Research in Pharmacology takes place on one floor of the Research Wing of the Faculty; this floor is also shared by researchers in Anatomy and Physiology. Research in the Molecular Sciences, Immunology and Microbiology , or in Clinical Science takes place on adjacent floors of this well equipped modern building, and interdisciplinary activity is enhanced by the use of this contiguous space. Research is financed partly through the department, partly via grants obtained through the Faculty Research Committee, and to a lesser extend by external funding. Interdisciplinary research is encouraged, and this is supported by a dedicated group of well qualified technicians.

Neurochemical Changes in Diabetic Neuropathy (Professor Morrison): Changes in neurotransmitter levels and neurotransmission are being studied during the course of diabetic and autonomic neuropathy. In particular, the role of peptides and purines in sensory nerves is of interest, as a means of explaining some of the pathophysiological events in these conditions, and as possible therapeutic targets. In this regard, antagonists of vanilloid receptors are of particular interest.

Pharmacology and Physiology of the Urinary Bladder, Colon and Visceral Reflexes (Professor Morrison): The diabetic bladder and colon are hypertrophied, and in the human there may also be atonia.

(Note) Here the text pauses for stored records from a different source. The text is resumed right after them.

Lemma checkout_then_completed_witness :
  exists record,
    Attendance.check_out record = None
    /\ Reads.Today.status
         (Reads.get_attendance_today Fixture.host Fixture.evening
            (Routes.UserProfile.Build_t 1 "sari" "karyawan" None None "sari@example.com")
            (snd (Routes.post_attendance Fixture.host Fixture.evening "checkout" None
                    (Routes.UserProfile.Build_t 1 "sari" "karyawan" None None
                       "sari@example.com") Fixture.checkedIn)))
       = "Completed".
Proof.
  destruct (checkout_then_completed Fixture.host Fixture.evening Fixture.evening
              None None
              (Routes.UserProfile.Build_t 1 "sari" "karyawan" None None
                 "sari@example.com") Fixture.checkedIn)
    as (record & _ & Hout & _ & _ & _ & Htoday).
  - unfold Fixture.checkedIn, Fixture.registered.
    repeat apply Routes.served_step. apply Routes.served_new.
  - reflexivity.
  - reflexivity.
  - exists record. split; [exact Hout|]. now rewrite Htoday.
Defined.

(** ** Sales and their items *)

Lemma parse_validItem host saleId item :
  match Routes.insertSaleItemSchema_parse saleId
          (Host.parseInt host (Routes.ProductItem.productId item))
          (Routes.ProductItem.quantity item) (Routes.ProductItem.price item) with
  | Normal d =>
      Invariant.validItem host saleId item = true
      /\ InsertSaleItem.sale_id d = saleId
      /\ (Some (InsertSaleItem.product_id d), InsertSaleItem.quantity d,
          InsertSaleItem.unit_price d) = Invariant.submitted host item
  | Throw message =>
      Invariant.validItem host saleId item = false /\ message = Routes.zodError
  end.
Proof.
  unfold Routes.insertSaleItemSchema_parse, Invariant.validItem, Invariant.submitted.
  destruct (Host.parseInt host _); [|tauto].
  destruct (_ && _); simpl; tauto.
Qed.

Lemma createSaleItems_stored host clock saleId items :
  forall n storage,
    let r := Routes.createSaleItems host clock n saleId items storage in
    fst r = (if List.forallb (Invariant.validItem host saleId) items
             then Normal tt else Throw Routes.zodError)
    /\ exists created,
         MemStorage.getSaleItemsBySaleId saleId (snd r)
         = MemStorage.getSaleItemsBySaleId saleId storage ++ created
         /\ List.map Invariant.stored created
            = List.map (Invariant.submitted host)
                (Invariant.accepted host saleId items)
         /\ Forall (fun it => SaleItem.sale_id it = saleId) created
         /\ (forall i it,
                List.nth_error created i = Some it ->
                SaleItem.id it = MemStorage.saleItemIdCounter storage + Z.of_nat i
                /\ SaleItem.created_at it = clock (n + i)%nat).
Proof.
  induction items as [|item rest IH]; intros n storage r; subst r.
  - simpl. split; [reflexivity|]. exists []. rewrite app_nil_r.
    repeat split; try constructor. all: destruct i; discriminate.
  - cbn [Routes.createSaleItems List.forallb Invariant.accepted].
    pose proof (parse_validItem host saleId item) as Hparse.
    destruct (Routes.insertSaleItemSchema_parse _ _ _ _) as [d|message].
    + destruct Hparse as (Hvalid & Hsale & Hsub). rewrite Hvalid.
      set (created1 := MemStorage.createSaleItem (clock n) d storage).
      destruct (IH (S n) (snd created1)) as (Hfst & created & Hget & Hmap & Hall & Hnth).
      change (let (_, storage') := created1 in
              Routes.createSaleItems host clock (S n) saleId rest storage')
        with (Routes.createSaleItems host clock (S n) saleId rest (snd created1)).
      split; [exact Hfst|]. exists (fst created1 :: created).
      assert (Hfirst : MemStorage.getSaleItemsBySaleId saleId (snd created1)
                       = MemStorage.getSaleItemsBySaleId saleId storage ++ [fst created1]).
      { subst created1. unfold MemStorage.createSaleItem. cbv zeta. cbn [fst snd].
        rewrite Hsale. unfold MemStorage.getSaleItemsBySaleId at 1. simpl.
        now rewrite Map_get_set_same. }
      split; [rewrite Hget, Hfirst, <- app_assoc; reflexivity|].
      split; [simpl; rewrite Hmap; f_equal; rewrite <- Hsub; reflexivity|].
      split; [constructor; [exact Hsale | exact Hall]|].
      intros [|i] it Hit.
      * injection Hit as <-. simpl. rewrite Nat.add_0_r. split; [lia | reflexivity].
      * destruct (Hnth i it Hit) as [Hid Hat]. rewrite Hid, Hat. simpl.
        split; [lia | f_equal; lia].
    + destruct Hparse as (Hvalid & ->). rewrite Hvalid. simpl.
      split; [reflexivity|]. exists []. rewrite app_nil_r.
      repeat split; try constructor. all: destruct i; discriminate.
Qed.
Lemma listener_delete_run driver listener w r ls :
  native (Driver.ovn_native_protocols driver) (listener_protocol listener) ->
  records_named (listener_id listener) w = [r] ->
  segment w (vip_subnet_id (listener_loadbalancer listener)) ls ->
  exists w',
    Driver.ListenerManager.delete driver listener w = (Ok tt, w') /\
    load_balancers w'
      = List.filter (fun x => negb (Nat.eqb (lb_uuid x) (lb_uuid r)))
                    (load_balancers w) /\
    logical_switches w'
      = map (Nb.on_switch (ls_uuid ls) (fun lbs => lbs ∖ {[ lb_uuid r ]}))
            (logical_switches w) /\
    completions w'
      = completions w ++ [successful (a_listener (listener_id listener)) true].
Proof.
  intros Hnative Hrecord Hseg.
  destruct (segment_name _ _ _ Hseg) as (net & Hsub & Hname & Hin).
  destruct Hseg as (net' & Hsub' & Hfind).
  assert (net' = net) by congruence. subst net'.
  unfold Driver.ListenerManager.delete. rewrite Hnative.
  erewrite bind_ok by (apply find_ovn_lb_one; exact Hrecord).
  cbv beta iota zeta.
  erewrite bind_ok by (apply get_subnet_run; exact Hsub).
  rewrite <- Hname.
  erewrite bind_ok by (apply ls_get_run; rewrite Hname; exact Hfind).
  erewrite bind_ok
    by (apply ls_lb_del_run; world_simpl; eapply switch_known, Hfind).
  erewrite bind_ok.
  2:{ apply lb_del_run. world_simpl. apply existsb_exists.
      exists r. split; [eapply records_named_in, Hrecord|].
      apply Nat.eqb_refl. }
  eexists. split; [reflexivity|]. world_simpl. repeat split.
Qed.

This project seeks to investigate the changes in sensitivity of these smooth muscles to neurotransmitters and nerve stimulation during hypertrophic changes induced by streptozotocin.

Gastrointestinal Pharmacology (Dr Bastaki): Protection of gastrointestinal mucosa, nutrient absorption and anti ulcer drugs, in collaboration with the Departments of Anatomy and Surgery. Regional differences in sodium dependent solute transport, the resistance of intestinal mucosa to auto digestion, and responses to growth factors such as EGF are being studied. New drugs, including the second generation of proton pump inhibitors, are also being investigated.

Clinical Toxicology and Neurpharmacology (Dr Hasan): Monitoring the incidence of poisoning in the UAE. Comparing Lead levels in rural and urban communities, and investigating the effects of heavy metals on the nervous system.

Pharmaco-epidemiology (Dr Hasan): Developing quality of life instruments for chronic illnesses. Investigations on the safe use of analgesics. Evaluation of pharmaco-therapy of congestive heart failure.

Novel Selective Ligands for Muscarinic Acetylcholine Receptors (Professor A. Adem): Five muscarinic acetylcholine receptor subtypes (M1- M5) have been cloned and are found in the brain. However, the pharmacological identification of the subtypes responsible for the various central effects of the muscarinic drugs is difficult due to the lack of highly selective muscarinic agonists and antagonists. We have isolated muscarinic M1 and M4 receptor subtype selective toxins from mamba snake (Dendroaspis) venoms. At present isolation and characterization of M2, M3, and M5 selective toxins is in progress.

Mechanisms of Neuronal Cell Death (Professor A. Adem): The hippocampus is among the structures most vulnerable to brain aging and neurodegenerative diseases. Several reports showed destruction of neurons in the hippocampus of Alzheimer (AD) patients. So far, there has been no successful animal model where the hippocampus could be non-invasively and selectively lesioned. We have shown that long-term adrenalectomy (ADX) causes selective loss of hippocampal neurons. In this project the mechanism(s) of neuronal cell death will be investigated.